• _Exercise details_
Copy word for word the lines from the start of the records through the line that contains "destruct E as", both included.

(Data extracted from a collection)
Lemma tx_take_steps s h : steps s (wl_tx_take s h).1.
Proof. unfold wl_tx_take. early s. cbn [fst]. quiet. Qed.

(** ** Acknowledgements *)

Lemma send_ack_steps s e :
  tx_data c st s → entry_valid e → entry_reliable e = true → seen s e →
  steps s (wl_send_ack s (rx_view e)).1.
Proof.
  intros Hd He Hr Hs. destruct (td_fixed c st s Hd) as (Ec & Est & _).
  unfold wl_send_ack. early s.
  destruct (wl_link_encode _ _ _ _ _ _) as [[m ret] n] eqn:E.
  apply link_encode_cases in E; [|done|rewrite Est; apply Hfit].
  destruct E as [(-> & Hst & -> & Hcap & _)|(-> & Hret)].
  - cbn [is_ok bool_decide negb]. eapply rtc_l; [|apply submit_control_steps].
    by apply (mi_ack s m e He Hr Hs).
  - replace (is_ok ret) with false by (symmetry; by apply bool_decide_eq_false).
    cbn. replace (fs_lmem _ s) with s by by destruct s. done.
Qed.

Lemma handle_ack_steps s e :
  link_inv c st s → e ∈ rx_log s → fv_type (rx_view e) = WL_PACKET_ACK →
  steps s (wl_handle_ack s (rx_view e)).1.
Proof.
  intros [Hinv _] Hin Ht. unfold wl_handle_ack.
  destruct (_ && _) eqn:E0; [done|]. destruct (_ || _) eqn:E1; [done|].
  apply orb_false_iff in E1 as [Es Eq]. apply negb_false_iff, Z.eqb_eq in Es, Eq.
  assert (tx_state s = WL_TX_STATE_WAITING_ACK ∨ tx_state s = WL_TX_STATE_SENDING) as Hst.
  { apply andb_false_iff in E0. rewrite !negb_false_iff, !bool_decide_eq_true in E0. done. }
  assert (engaged s) as He.
  { split.
    - intros Hz. apply (ti_handle c st s Hinv) in Hz. destruct Hst; congruence.
    - unfold terminal. destruct Hst as [-> | ->]; by intros [?|[?|?]]. }
  assert (tx_state s ≠ WL_TX_STATE_IDLE) as Hi by (destruct Hst; congruence).
  assert (entry_key e = (session_id s, tx_waiting_seq s)) as Hk by (unfold entry_key; congruence).
  eapply rtc_l; [exact (mi_acked s e Hin Ht He Hi Hk)|].
  eapply steps_trans; [|apply steps_quiet, push_tx_event_quiet].
  destruct (tx_queued _ && _); quiet; match goal with H : ¬ _ |- _ => destruct H; by left end.
Qed.

(** ** Received frames *)

(** An event changes nothing but the event. *)
Lemma push_event_shape s type id p n h :
  ∃ ev he rp g, (wl_push_event s type id p n h).1 =
    s <| event := ev |> <| has_event := he |> <| rx_payload := rp |>
      <| rx_event_generation := g |>.
Proof.
  unfold wl_push_event.
  assert (∃ ev he rp g, s = s <| event := ev |> <| has_event := he |> <| rx_payload := rp |>
      <| rx_event_generation := g |>) as Hsame.
  { exists (event s), (has_event s), (rx_payload s), (rx_event_generation s). by destruct s. }
  destruct (_ || _); [exact Hsame|]. destruct (_ && _); [exact Hsame|]. clear Hsame.
  cbv zeta. set (g := if u32 _ =? 0 then _ else _). destruct (is_rx_event type); cbn [fst].
  - exists (mk_event type id p n h 0 g 0), true, (mk_span p n), g. clearbody g. by destruct s.
  - exists (mk_event type id p n h 0 0 0), true, (rx_payload s), (rx_event_generation s).
    by destruct s.
Qed.

Lemma link_inv_rx_log s l : link_inv c st s → link_inv c st (s <| rx_log := l |>).
Proof. intros H. apply (link_inv_ext c st s); [reflexivity|done]. Qed.

Lemma route_view_steps s view :
  data_inv c st s → link_inv c st s →
  packet_valid (view_packet view) →
  steps s (wl_frame_route_view s view).1.
Proof.
  intros Hd Hinv Hv. unfold wl_frame_route_view. cbv zeta.
  set (e := mk_rx view _).
  assert (entry_valid e) as He.
  { split; [done|]. cbn. rewrite mread_length. destruct Hv as (Hl & _). cbn in Hl. lia. }
  change view with (rx_view e). clearbody e. clear view Hv.
  set (s1 := s <| rx_log := rx_log s ++ [e] |>).
  assert (steps s s1) as H1 by by apply rtc_once, mi_log.
  assert (data_inv c st s1) as Hd1 by by eapply steps_data.
  assert (link_inv c st s1) as Hinv1 by by apply link_inv_rx_log.
  destruct (_ >? _); [done|].
  destruct (fv_type (rx_view e) =? WL_PACKET_DATA) eqn:Et.
  - destruct (negb (Z.land _ _ =? 0)) eqn:Ef.
    + assert (entry_reliable e = true) as Hr by (unfold entry_reliable; by rewrite Et, Ef).
      destruct (rx_have_reliable s1 && _ && _) eqn:Ed.
      * rewrite !andb_true_iff, !Z.eqb_eq in Ed. destruct Ed as [[Eh Es] Eq].
        eapply steps_trans; [exact H1|]. set (s2 := s1 <| rx_counters := _ |>).
        assert (steps s1 s2) as H2 by quiet. eapply steps_trans; [exact H2|].
        apply send_ack_steps; try done; [by apply (steps_data c st Hfit Hrx s1)|].
        unfold seen, rx_keys. cbn. cbn in Eh, Es, Eq. by rewrite Eh, Es, Eq.
      * match goal with |- context [wl_push_event ?a ?b ?i ?d ?l ?h] =>
          destruct (push_event_shape a b i d l h) as (ev & he & rp & g & E);
          destruct (wl_push_event a b i d l h) as [s2 ret] end. cbn [fst] in E. subst s2.
        assert (¬ seen s e) as Hns.
        { unfold seen, rx_keys. intros [= E1 E2 E3]. cbn in Ed. rewrite E1, E2, E3, !Z.eqb_refl in Ed. done. }
        destruct (negb (is_ok ret)); cbn [fst].
        { eapply steps_trans; [exact H1|]. unfold s1. quiet. }
        pose proof (mi_deliver_rel s e He Hr Hns) as Hm.
        eapply rtc_l; [exact Hm|].
        match goal with |- rtc micro ?x (wl_send_ack ?y _).1 => assert (steps x y) as H2 by quiet end.
        eapply steps_trans; [exact H2|]. apply send_ack_steps; try done.
        apply (steps_data c st Hfit Hrx s); [|done]. by eapply rtc_l.
    + assert (entry_reliable e = false) as Hr by (unfold entry_reliable; by rewrite Et, Ef).
      match goal with |- context [wl_push_event ?a ?b ?i ?d ?l ?h] =>
        destruct (push_event_shape a b i d l h) as (ev & he & rp & g & E);
        destruct (wl_push_event a b i d l h) as [s2 ret] end. cbn [fst] in E |- *. subst s2.
      destruct (is_ok ret).
      * pose proof (mi_deliver s e He Hr) as Hm. eapply rtc_l; [exact Hm|]. quiet.
      * eapply steps_trans; [exact H1|]. unfold s1. quiet.
  - destruct (fv_type (rx_view e) =? WL_PACKET_ACK) eqn:Ea.
    + eapply steps_trans; [exact H1|]. apply handle_ack_steps; [done| |by apply Z.eqb_eq].
      cbn. set_solver.
    + destruct (_ =? WL_PACKET_NACK); [|done]. eapply steps_trans; [exact H1|]. cbn [fst]. unfold s1. quiet.
Qed.

(** ** Input *)

Definition good (s : wl_ctx) : Prop := data_inv c st s ∧ link_inv c st s.

Lemma good_steps s s' : good s → steps s s' → link_inv c st s' → good s'.
Proof. intros [Hd _] Hs Hl. split; [by eapply steps_data|done]. Qed.

(** The same transmit flags and a sequence of steps. *)
Lemma good_view s s' : good s → steps s s' → link_view s' = link_view s → good s'.
Proof. intros H Hs Hv. apply (good_steps s); [done..|]. by apply (link_inv_ext c st s); [|apply H]. Qed.

Lemma bad_frame_steps s e : steps s (wl_frame_bad_frame s e).1.
Proof. unfold wl_frame_bad_frame. cbn [fst]. quiet. Qed.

• _Written solution_
Lemma tx_take_steps s h : steps s (wl_tx_take s h).1.
Proof. unfold wl_tx_take. early s. cbn [fst]. quiet. Qed.

(** ** Acknowledgements *)

Lemma send_ack_steps s e :
  tx_data c st s → entry_valid e → entry_reliable e = true → seen s e →
  steps s (wl_send_ack s (rx_view e)).1.
Proof.
  intros Hd He Hr Hs. destruct (td_fixed c st s Hd) as (Ec & Est & _).
  unfold wl_send_ack. early s.
  destruct (wl_link_encode _ _ _ _ _ _) as [[m ret] n] eqn:E.
  apply link_encode_cases in E; [|done|rewrite Est; apply Hfit].
  destruct E as [(-> & Hst & -> & Hcap & _)|(-> & Hret)].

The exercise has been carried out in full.